Some local analysts have cited both the NDI and Human Rights House Network cases as further proof of the Azerbaijani government’s increasing intolerance for groups that might criticize or disagree with its policies – an intolerance fueled by the ongoing political turmoil in the Middle East and North Africa. The closures took place just over a month after the start of unauthorized street rallies by youth activists and opposition parties that have been met with the arrests of dozens of rally participants and suspected organizers.
On March 16, shortly after NDI and HRHN received their official warnings, the Cabinet of Ministers released new requirements for the operation of international NGOs.
These rules require that NGOs state the reason for their activities in Azerbaijan and show that their operations are in compliance with “the Azerbaijani people's national and spiritual values” – a requirement that remains undefined. Activities believed to disseminate “political and religious propaganda” are not allowed.
[EurasiaNet.org is financed by the US-based Open Society Foundations, which also provides funding for the Open Society Institute Assistance Foundation-Azerbaijan.]
At the time of the update, Mehman Soltanov, head of the Ministry of Justice’s Department for Registration of Legal Entities, dismissed allegations that politics motivated the ministry’s decision to change its NGO registration procedures.

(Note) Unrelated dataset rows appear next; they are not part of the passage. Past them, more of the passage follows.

(* ===== verification/SimpleHash.v ===== *)
(** * Robin-hood hash tables

    [include/lib/simplehash.h] as [lambda_cache.c] instantiates it: an element
    is a key (here of any type [K], the address of an entry) with its stored
    hash, a bucket that is not in use is [None].  A key is compared by the
    predicate [eq], the macro [SH_EQUAL] applied to the key that is searched.

    Buckets are numbered by uint32 values, the array is indexed by them, and an
    access outside of it is [UB].  The loops over the buckets run on fuel, one
    unit per bucket; the restarts of an insertion have one unit per doubling of
    the table.

    The fill factors are doubles that are multiplied by or compared with
    quotients of powers of two.  Such operations are exact, so they are written
    as the integer operations on the significands of 0.9, 0.98 and 0.1. *)

From Stdlib Require Import SpecFloat.
From S2P Require Import Prelude.

Definition SH_MAX_SIZE : Z := PG_UINT32_MAX + 1.
Definition SH_GROW_MAX_DIB : Z := 25.
Definition SH_GROW_MAX_MOVE : Z := 150.

(** [((double) size) * SH_FILLFACTOR], truncated, for a power of two *)
Definition times_fillfactor (size : Z) : Z := 8106479329266893 * size / 2 ^ 53.

(** [((double) size) * SH_MAX_FILLFACTOR], truncated, for a power of two *)
Definition times_max_fillfactor (size : Z) : Z := 2206763817411543 * size / 2 ^ 51.

(** [((double) members / size) >= SH_GROW_MIN_FILLFACTOR], for a power of two *)
Definition filled_enough (members size : Z) : bool := members * 2 ^ 55 >=? 3602879701896397 * size.

(** [((double) nelements) / SH_FILLFACTOR], truncated *)
Definition over_fillfactor (nelements : Z) : Z :=
  match SFdiv 53 1024 (binary_normalize 53 1024 nelements 0 false) (S754_finite false 8106479329266893 (-53)) with
  | S754_finite false m e => Z.shiftl (Z.pos m) e
  | _ => 0
  end.

(** [sizeof(SH_ELEMENT_TYPE)]: a pointer, a uint32 and a char *)
Definition sizeof_element : Z := 16.

(** [pg_nextpower2_64] of [port/pg_bitutils.h] *)
Definition pg_nextpower2_64 (num : Z) : Z :=
  if Z.land num (num - 1) =? 0 then num else Z.shiftl 1 (Z.log2 num + 1).

Definition SH_COMPUTE_SIZE (newsize : Z) : outcome Z :=
  let size := pg_nextpower2_64 (Z.max newsize 2) in
  if sizeof_element * size >=? ULONG_MAX / 2 then elog (lit "hash table too large") else Ok size.

Section SimpleHash.
Context {K : Type}.

Record SH_TYPE := mkSH {
  sh_size : Z;
  sh_members : Z;
  sh_sizemask : Z;
  sh_grow_threshold : Z;
  sh_data : list (option (Z * K))
}.

(** ** Buckets *)

Definition SH_UPDATE_PARAMETERS (tb : SH_TYPE) (newsize : Z) : outcome SH_TYPE :=
  size ← SH_COMPUTE_SIZE newsize;
  Ok (mkSH size (sh_members tb) (uint32 (size - 1))
        (if size =? SH_MAX_SIZE then times_max_fillfactor size else times_fillfactor size)
        (sh_data tb)).

Definition SH_INITIAL_BUCKET (tb : SH_TYPE) (hash : Z) : Z := Z.land hash (sh_sizemask tb).

Definition SH_NEXT (tb : SH_TYPE) (curelem : Z) : Z := Z.land (uint32 (curelem + 1)) (sh_sizemask tb).

Definition SH_PREV (tb : SH_TYPE) (curelem : Z) : Z := Z.land (uint32 (curelem - 1)) (sh_sizemask tb).

Definition SH_DISTANCE_FROM_OPTIMAL (tb : SH_TYPE) (optimal bucket : Z) : Z :=
  if optimal <=? bucket then bucket - optimal else uint32 (sh_size tb + bucket - optimal).

(** [&data[i]], read and written *)
Definition bucket (data : list (option (Z * K))) (i : Z) : outcome (option (Z * K)) := deref (data !! Z.to_nat i).

Definition set_bucket (data : list (option (Z * K))) (i : Z) (e : option (Z * K)) : list (option (Z * K)) :=
  <[Z.to_nat i := e]> data.

Definition set_data (tb : SH_TYPE) (members : Z) (data : list (option (Z * K))) : SH_TYPE :=
  mkSH (sh_size tb) members (sh_sizemask tb) (sh_grow_threshold tb) data.

Definition compare_keys (hash : Z) (eq : K → bool) (e : Z * K) : bool := (hash =? e.1) && eq e.2.

(** a loop meets no bucket twice *)
Definition sh_fuel (tb : SH_TYPE) : nat := Z.to_nat (sh_size tb).

(** ** Creation *)

Definition SH_CREATE (nelements : Z) : outcome SH_TYPE :=
  size ← SH_COMPUTE_SIZE (Z.min SH_MAX_SIZE (over_fillfactor nelements));
  SH_UPDATE_PARAMETERS (mkSH 0 0 0 0 (repeat None (Z.to_nat size))) size.

Definition SH_RESET (tb : SH_TYPE) : SH_TYPE := set_data tb 0 (repeat None (Z.to_nat (sh_size tb))).

(** ** Growing *)

(** the first bucket that is empty or holds an element at its optimal position *)
Fixpoint grow_start (fuel : nat) (tb : SH_TYPE) (olddata : list (option (Z * K))) (i : Z) : outcome Z :=
  match fuel with
  | O => Ok 0
  | S fuel =>
      oldentry ← bucket olddata i;
      match oldentry with
      | None => Ok i
      | Some (hash, _) => if SH_INITIAL_BUCKET tb hash =? i then Ok i else grow_start fuel tb olddata (i + 1)
      end
  end.

(** the first empty bucket from [curelem] on *)
Fixpoint grow_probe (fuel : nat) (tb : SH_TYPE) (curelem : Z) : outcome Z :=
  match fuel with
  | O => OutOfFuel
  | S fuel =>
      newentry ← bucket (sh_data tb) curelem;
      match newentry with
      | None => Ok curelem
      | Some _ => grow_probe fuel tb (SH_NEXT tb curelem)
      end
  end.

(** [n] iterations of the loop that copies the old table *)
Fixpoint grow_copy (n : nat) (oldsize : Z) (olddata : list (option (Z * K))) (copyelem : Z) (tb : SH_TYPE)
    : outcome SH_TYPE :=
  match n with
  | O => Ok tb
  | S n =>
      oldentry ← bucket olddata copyelem;
      tb ← match oldentry with
           | None => Ok tb
           | Some (hash, key) =>
               cur ← grow_probe (sh_fuel tb) tb (SH_INITIAL_BUCKET tb hash);
               Ok (set_data tb (sh_members tb) (set_bucket (sh_data tb) cur (Some (hash, key))))
           end;
      let copyelem := uint32 (copyelem + 1) in
      grow_copy n oldsize olddata (if copyelem >=? oldsize then 0 else copyelem) tb
  end.

Definition SH_GROW (tb : SH_TYPE) (newsize : Z) : outcome SH_TYPE :=
  let oldsize := sh_size tb in
  let olddata := sh_data tb in
  newsize ← SH_COMPUTE_SIZE newsize;
  tb ← SH_UPDATE_PARAMETERS (set_data tb (sh_members tb) (repeat None (Z.to_nat newsize))) newsize;
  startelem ← grow_start (Z.to_nat oldsize) tb olddata 0;
  grow_copy (Z.to_nat oldsize) oldsize olddata startelem tb.

(** ** Insertion *)

(** how the search for a bucket ends *)
Inductive insert_probe_result :=
| InsertAt (curelem : Z)        (** an empty bucket *)
| FoundAt (curelem : Z)         (** the key is there *)
| ShiftAt (curelem : Z)         (** an element closer to its optimal position *)
| Restart.                      (** too many collisions: grow and start again *)

Fixpoint insert_probe (fuel : nat) (tb : SH_TYPE) (hash : Z) (eq : K → bool) (curelem insertdist : Z)
    : outcome insert_probe_result :=
  match fuel with
  | O => OutOfFuel
  | S fuel =>
      entry ← bucket (sh_data tb) curelem;
      match entry with
      | None => Ok (InsertAt curelem)
      | Some e =>
          if compare_keys hash eq e then Ok (FoundAt curelem)
          else
            let curoptimal := SH_INITIAL_BUCKET tb e.1 in
            let curdist := SH_DISTANCE_FROM_OPTIMAL tb curoptimal curelem in
            if insertdist >? curdist then Ok (ShiftAt curelem)
            else
              let curelem := SH_NEXT tb curelem in
              let insertdist := insertdist + 1 in
              if (insertdist >? SH_GROW_MAX_DIB) && filled_enough (sh_members tb) (sh_size tb)
              then Ok Restart
              else insert_probe fuel tb hash eq curelem insertdist
      end
  end.

(** the next empty bucket, unless too many elements would have to move *)
Fixpoint find_empty (fuel : nat) (tb : SH_TYPE) (emptyelem emptydist : Z) : outcome (option Z) :=
  match fuel with
  | O => OutOfFuel
  | S fuel =>
      let emptyelem := SH_NEXT tb emptyelem in
      emptyentry ← bucket (sh_data tb) emptyelem;
      match emptyentry with
      | None => Ok (Some emptyelem)
      | Some _ =>
          let emptydist := emptydist + 1 in
          if (emptydist >? SH_GROW_MAX_MOVE) && filled_enough (sh_members tb) (sh_size tb) then Ok None
          else find_empty fuel tb emptyelem emptydist
      end
  end.

(** shift the elements from [curelem] on up to [moveelem] forward by one *)
Fixpoint shift_forward (fuel : nat) (tb : SH_TYPE) (data : list (option (Z * K))) (moveelem curelem : Z)
    : outcome (list (option (Z * K))) :=
  if moveelem =? curelem then Ok data
  else
    match fuel with
    | O => OutOfFuel
    | S fuel =>
        let lastelem := moveelem in
        let moveelem := SH_PREV tb moveelem in
        moveentry ← bucket data moveelem;
        shift_forward fuel tb (set_bucket data lastelem moveentry) moveelem curelem
    end.

Definition fill_bucket (tb : SH_TYPE) (data : list (option (Z * K))) (curelem hash : Z) (key : K) : SH_TYPE :=
  set_data tb (uint32 (sh_members tb + 1)) (set_bucket data curelem (Some (hash, key))).

(** the grow check at the label [restart] *)
Definition insert_grow (tb : SH_TYPE) : outcome SH_TYPE :=
  if sh_members tb >=? sh_grow_threshold tb then
    if sh_size tb =? SH_MAX_SIZE then elog (lit "hash table size exceeded")
    else SH_GROW tb (sh_size tb * 2)
  else Ok tb.

Definition reset_threshold (tb : SH_TYPE) : SH_TYPE :=
  mkSH (sh_size tb) (sh_members tb) (sh_sizemask tb) 0 (sh_data tb).

(** the table, the bucket of the key, and whether it was there before *)
Fixpoint SH_INSERT_HASH_INTERNAL (fuel : nat) (tb : SH_TYPE) (key : K) (hash : Z) (eq : K → bool)
    : outcome (SH_TYPE * Z * bool) :=
  match fuel with
  | O => OutOfFuel
  | S fuel =>
      tb ← insert_grow tb;
      r ← insert_probe (sh_fuel tb) tb hash eq (SH_INITIAL_BUCKET tb hash) 0;
      match r with
      | InsertAt curelem => Ok (fill_bucket tb (sh_data tb) curelem hash key, curelem, false)
      | FoundAt curelem => Ok (tb, curelem, true)
      | ShiftAt curelem =>
          e ← find_empty (sh_fuel tb) tb curelem 0;
          match e with
          | Some emptyelem =>
              data ← shift_forward (sh_fuel tb) tb (sh_data tb) emptyelem curelem;
              Ok (fill_bucket tb data curelem hash key, curelem, false)
          | None => SH_INSERT_HASH_INTERNAL fuel (reset_threshold tb) key hash eq
          end
      | Restart => SH_INSERT_HASH_INTERNAL fuel (reset_threshold tb) key hash eq
      end
  end.

(** a table doubles at most 32 times *)
Definition SH_INSERT_HASH (tb : SH_TYPE) (key : K) (hash : Z) (eq : K → bool) : outcome (SH_TYPE * Z * bool) :=
  SH_INSERT_HASH_INTERNAL 34 tb key hash eq.

(** ** Lookup *)

Fixpoint SH_LOOKUP_HASH_INTERNAL (fuel : nat) (tb : SH_TYPE) (hash : Z) (eq : K → bool) (curelem : Z)
    : outcome (option Z) :=
  match fuel with
  | O => OutOfFuel
  | S fuel =>
      entry ← bucket (sh_data tb) curelem;
      match entry with
      | None => Ok None
      | Some e =>
          if compare_keys hash eq e then Ok (Some curelem)
          else SH_LOOKUP_HASH_INTERNAL fuel tb hash eq (SH_NEXT tb curelem)
      end
  end.

Definition SH_LOOKUP_HASH (tb : SH_TYPE) (hash : Z) (eq : K → bool) : outcome (option Z) :=
  SH_LOOKUP_HASH_INTERNAL (sh_fuel tb) tb hash eq (SH_INITIAL_BUCKET tb hash).

(** ** Deletion *)

(** the backward shift; [lastelem] is the bucket of [lastentry] *)
Fixpoint shift_backward (fuel : nat) (tb : SH_TYPE) (data : list (option (Z * K))) (lastelem curelem : Z)
    : outcome (list (option (Z * K))) :=
  match fuel with
  | O => OutOfFuel
  | S fuel =>
      let curelem := SH_NEXT tb curelem in
      curentry ← bucket data curelem;
      match curentry with
      | None => Ok (set_bucket data lastelem None)
      | Some e =>
          if SH_INITIAL_BUCKET tb e.1 =? curelem then Ok (set_bucket data lastelem None)
          else shift_backward fuel tb (set_bucket data lastelem (Some e)) curelem curelem
      end
  end.

(** [SH_DELETE_ITEM]: the element in bucket [curelem] *)
Definition SH_DELETE_ITEM (tb : SH_TYPE) (curelem : Z) : outcome SH_TYPE :=
  data ← shift_backward (sh_fuel tb) tb (sh_data tb) curelem curelem;
  Ok (set_data tb (uint32 (sh_members tb - 1)) data).

Fixpoint delete_search (fuel : nat) (tb : SH_TYPE) (hash : Z) (eq : K → bool) (curelem : Z)
    : outcome (SH_TYPE * bool) :=
  match fuel with
  | O => OutOfFuel
  | S fuel =>
      entry ← bucket (sh_data tb) curelem;
      match entry with
      | None => Ok (tb, false)
      | Some e =>
          if compare_keys hash eq e then
            data ← shift_backward (sh_fuel tb) tb (sh_data tb) curelem curelem;
            Ok (set_data tb (uint32 (sh_members tb - 1)) data, true)
          else delete_search fuel tb hash eq (SH_NEXT tb curelem)
      end
  end.

Definition SH_DELETE (tb : SH_TYPE) (hash : Z) (eq : K → bool) : outcome (SH_TYPE * bool) :=
  delete_search (sh_fuel tb) tb hash eq (SH_INITIAL_BUCKET tb hash).

(** ** Iteration *)

Record SH_ITERATOR := mkIter { it_cur : Z; it_end : Z; it_done : bool }.

Fixpoint iterate_start (fuel : nat) (tb : SH_TYPE) (i : Z) : outcome Z :=
  match fuel with
  | O => Ok PG_UINT32_MAX
  | S fuel =>
      entry ← bucket (sh_data tb) i;
      match entry with
      | None => Ok i
      | Some _ => iterate_start fuel tb (i + 1)
      end
  end.

Definition SH_START_ITERATE (tb : SH_TYPE) : outcome SH_ITERATOR :=
  startelem ← iterate_start (sh_fuel tb) tb 0;
  Ok (mkIter startelem startelem false).

Definition SH_START_ITERATE_AT (tb : SH_TYPE) (at_ : Z) : SH_ITERATOR :=
  let cur := Z.land at_ (sh_sizemask tb) in mkIter cur cur false.

(** the next bucket in use *)
Fixpoint SH_ITERATE (fuel : nat) (tb : SH_TYPE) (iter : SH_ITERATOR) : outcome (option Z * SH_ITERATOR) :=
  if it_done iter then Ok (None, iter)
  else
    match fuel with
    | O => OutOfFuel
    | S fuel =>
        let elem := it_cur iter in
        entry ← bucket (sh_data tb) elem;
        let cur := Z.land (uint32 (elem - 1)) (sh_sizemask tb) in
        let iter := mkIter cur (it_end iter)
                      (Z.land cur (sh_sizemask tb) =? Z.land (it_end iter) (sh_sizemask tb)) in
        match entry with
        | Some _ => Ok (Some elem, iter)
        | None => SH_ITERATE fuel tb iter
        end
    end.

(** a loop over the table that deletes some of the elements it meets:
    [while ((e = SH_ITERATE(tb, &iter)) != NULL) if (del(e)) SH_DELETE_ITEM(tb, e)] *)
Fixpoint iterate_delete (fuel : nat) (del : Z * K → bool) (tb : SH_TYPE) (iter : SH_ITERATOR)
    : outcome (SH_TYPE * list (Z * K)) :=
  match fuel with
  | O => OutOfFuel
  | S fuel =>
      r ← SH_ITERATE (sh_fuel tb) tb iter;
      match r with
      | (None, _) => Ok (tb, [])
      | (Some elem, iter) =>
          entry ← bucket (sh_data tb) elem;
          e ← deref entry;
          tb ← (if del e then SH_DELETE_ITEM tb elem else Ok tb);
          r ← iterate_delete fuel del tb iter;
          Ok (r.1, e :: r.2)
      end
  end.
End SimpleHash.
Arguments SH_TYPE : clear implicits.
Arguments mkSH {K}.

“Organizations have to be properly registered in order to be able to continue their operations,” local media reported Soltanov as saying. “There is no need to politicize this issue.”
Further clarifications of the procedures were not immediately available. The Department of Registration of Legal Entities could not be reached by phone. Ministry spokesperson Fuad Qurbanov said that he has no information about the closure of the NDI office.
Some political analysts, however, scoff at the ministry’s reasoning.
“NDI was not registered for political reasons,” charged lawyer Alesker Mammadli, who works with media and non-governmental-organization registration issues. Among other local groups, NDI supported independent election monitoring by a local watchdog group, the Center for Election Monitoring and Democracy, that claimed massive violations of voting procedures in Azerbaijan’s November 2010 parliamentary elections.
“Both the denial of its registration and the shut-down of its office violate local legislation, the right of assembly confirmed by the constitution and international conventions,” Mammadli charged.
Similarly, he continued, in the case of HRHN, the ministry exceeded its legal authority. New regulations cannot be applied retroactively to HRHN’s existing registration as a NGO, he argued, terming “illegal” the justice ministry’s demand for a Norwegian-Azerbaijani government about HRHN’s work.
Arastun Orujlu, head of the East-West Studies Center, commented that the government’s moves are motivated by fear of change. “It is not the organizations the government wants out of the country, but the ideas and values they are disseminating here -- ideas of democracy, human rights, free and fair elections” Orujlu said.
In its 2010 Human Rights Report, the US Department of State described Azerbaijan’s NGO registration procedures as “vague, cumbersome, and nontransparent,” a process that leads to “long delays that effectively limited citizens' right to associate.”
Khadija Ismayilova is a freelance reporter in Baku and hosts a daily program on current affairs broadcast by the Azeri Service of RFE/RL.